Singles from LeAnn Rimes
- "Big Deal" Released: September 21, 1999; "Crazy" Released: December 28, 1999;

= LeAnn Rimes (album) =

LeAnn Rimes is the sixth studio album by American country music artist LeAnn Rimes, released on October 26, 1999, by Curb Records. The album consists almost entirely of covers of old-time country hits. Only one original song, "Big Deal", was included, which was released as the album's first single.

The album received generally positive reviews from music critics, who described its country stylings as a return to form for Rimes.

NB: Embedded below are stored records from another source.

(* ===== verification/Authority.v ===== *)
(** The committed policy state ([server/policy/repository.py]) and the
    authorization of a command ([server/policy/authorization.py], with the
    bridges of [server/application/authz.py] and [bus.py]). The tables are maps
    and lists of rows; a statement that breaks a key of a table raises
    "IntegrityError". SHA-256 is a parameter. *)

From S2P Require Import Prelude Policy Catalog Canonical.
Open Scope Z_scope.

(** * The authority rows *)

Record PrincipalInfo := {
  account_id : string;
  account_uuid : string;
  workspace_uuid : string;
  account_type : string;
  principal_status : string;
  agent_id : option string }.

(** The keys of a [constraints] document that [role_from_version] reads;
    [None] is an absent key. *)
Record RawConstraints := {
  raw_domains : option (list string);
  raw_side_effects : option string;
  raw_requires_human_approval : option (list string);
  raw_channels : option (list string);
  raw_resources : option (list string);
  raw_max_risk : option string }.

Record RoleRow := {
  role_workspace : string; display_name : string; current_version : Z; row_status : string }.

Record VersionRow := {
  v_permissions : list string;
  v_deny : list string;
  v_constraints : RawConstraints;
  v_policy_hash : ustr;
  v_event_id : option string;
  v_created_by : string }.

Record AssignmentRow := {
  a_account : string;
  a_role : string;
  a_scope : json;
  valid_from : Z;
  valid_to : option Z;
  assigned_by : string;
  a_event_id : option string;
  revoked_at : option Z;
  revoke_event_id : option string }.

Record Db := {
  accounts : gmap string PrincipalInfo;  (* with the agent of the account *)
  roles : gmap string RoleRow;
  role_versions : gmap (string * Z) VersionRow;
  assignments : list AssignmentRow;
  agent_capabilities : gset (string * string);
  channel_ids : gmap string string;  (* channels: id, channel_id *)
  channel_members : gmap (string * string) string (* channel, account: status *) }.

Definition with_roles (r : gmap string RoleRow) (v : gmap (string * Z) VersionRow) (db : Db) : Db := {|
  accounts := db.(accounts); roles := r; role_versions := v; assignments := db.(assignments);
  agent_capabilities := db.(agent_capabilities); channel_ids := db.(channel_ids);
  channel_members := db.(channel_members) |}.

Definition with_assignments (a : list AssignmentRow) (db : Db) : Db := {|
  accounts := db.(accounts); roles := db.(roles); role_versions := db.(role_versions); assignments := a;
  agent_capabilities := db.(agent_capabilities); channel_ids := db.(channel_ids);
  channel_members := db.(channel_members) |}.

Definition with_capabilities (c : gset (string * string)) (db : Db) : Db := {|
  accounts := db.(accounts); roles := db.(roles); role_versions := db.(role_versions);
  assignments := db.(assignments); agent_capabilities := c; channel_ids := db.(channel_ids);
  channel_members := db.(channel_members) |}.

(** ** Reads *)

Definition role_from_version (rid : string) (ver : Z) (perms dny : list string) (c : RawConstraints)
    (status : string) : Role := {|
  role_id := rid; version := ver; permissions := list_to_set perms; deny := list_to_set dny;
  constraints := {|
    domains := list_to_set <$> c.(raw_domains);
    side_effects := default "allow" c.(raw_side_effects);
    requires_human_approval := list_to_set (default [] c.(raw_requires_human_approval));
    channels := list_to_set <$> c.(raw_channels);
    resources := list_to_set <$> c.(raw_resources);
    max_risk := default "CRITICAL" c.(raw_max_risk) |};
  role_status := status |}.

Definition principal (db : Db) (acct : string) : option PrincipalInfo := db.(accounts) !! acct.

(** The assignment is in force at [now]. *)
Definition in_force (acct : string) (now : Z) (a : AssignmentRow) : bool :=
  String.eqb a.(a_account) acct && bool_decide (a.(revoked_at) = None) && (a.(valid_from) <=? now) &&
  match a.(valid_to) with None => true | Some t => now <? t end.

(** The role of an assignment at its current version, if the role is active. *)
Definition current_role (db : Db) (rid : string) : option Role :=
  r ← db.(roles) !! rid;
  v ← db.(role_versions) !! (rid, r.(current_version));
  if String.eqb r.(row_status) "active" && (0 <? r.(current_version))
  then Some (role_from_version rid r.(current_version) v.(v_permissions) v.(v_deny) v.(v_constraints)
    r.(row_status))
  else None.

Commercially, the album debuted at number one on the Top Country Albums chart and at number 8 on the Billboard 200. It has been certified Platinum by the RIAA for sales of one million copies in the United States.

==Singles==
"Big Deal" was the album's sole release to country radio, where it reached number six on the US Hot Country Songs chart and number three on the Canada RPM Country Tracks.

A cover of the Willie Nelson song made famous by Patsy Cline, "Crazy", was released exclusively in the United Kingdom, where it reached the top forty of the UK Singles Chart.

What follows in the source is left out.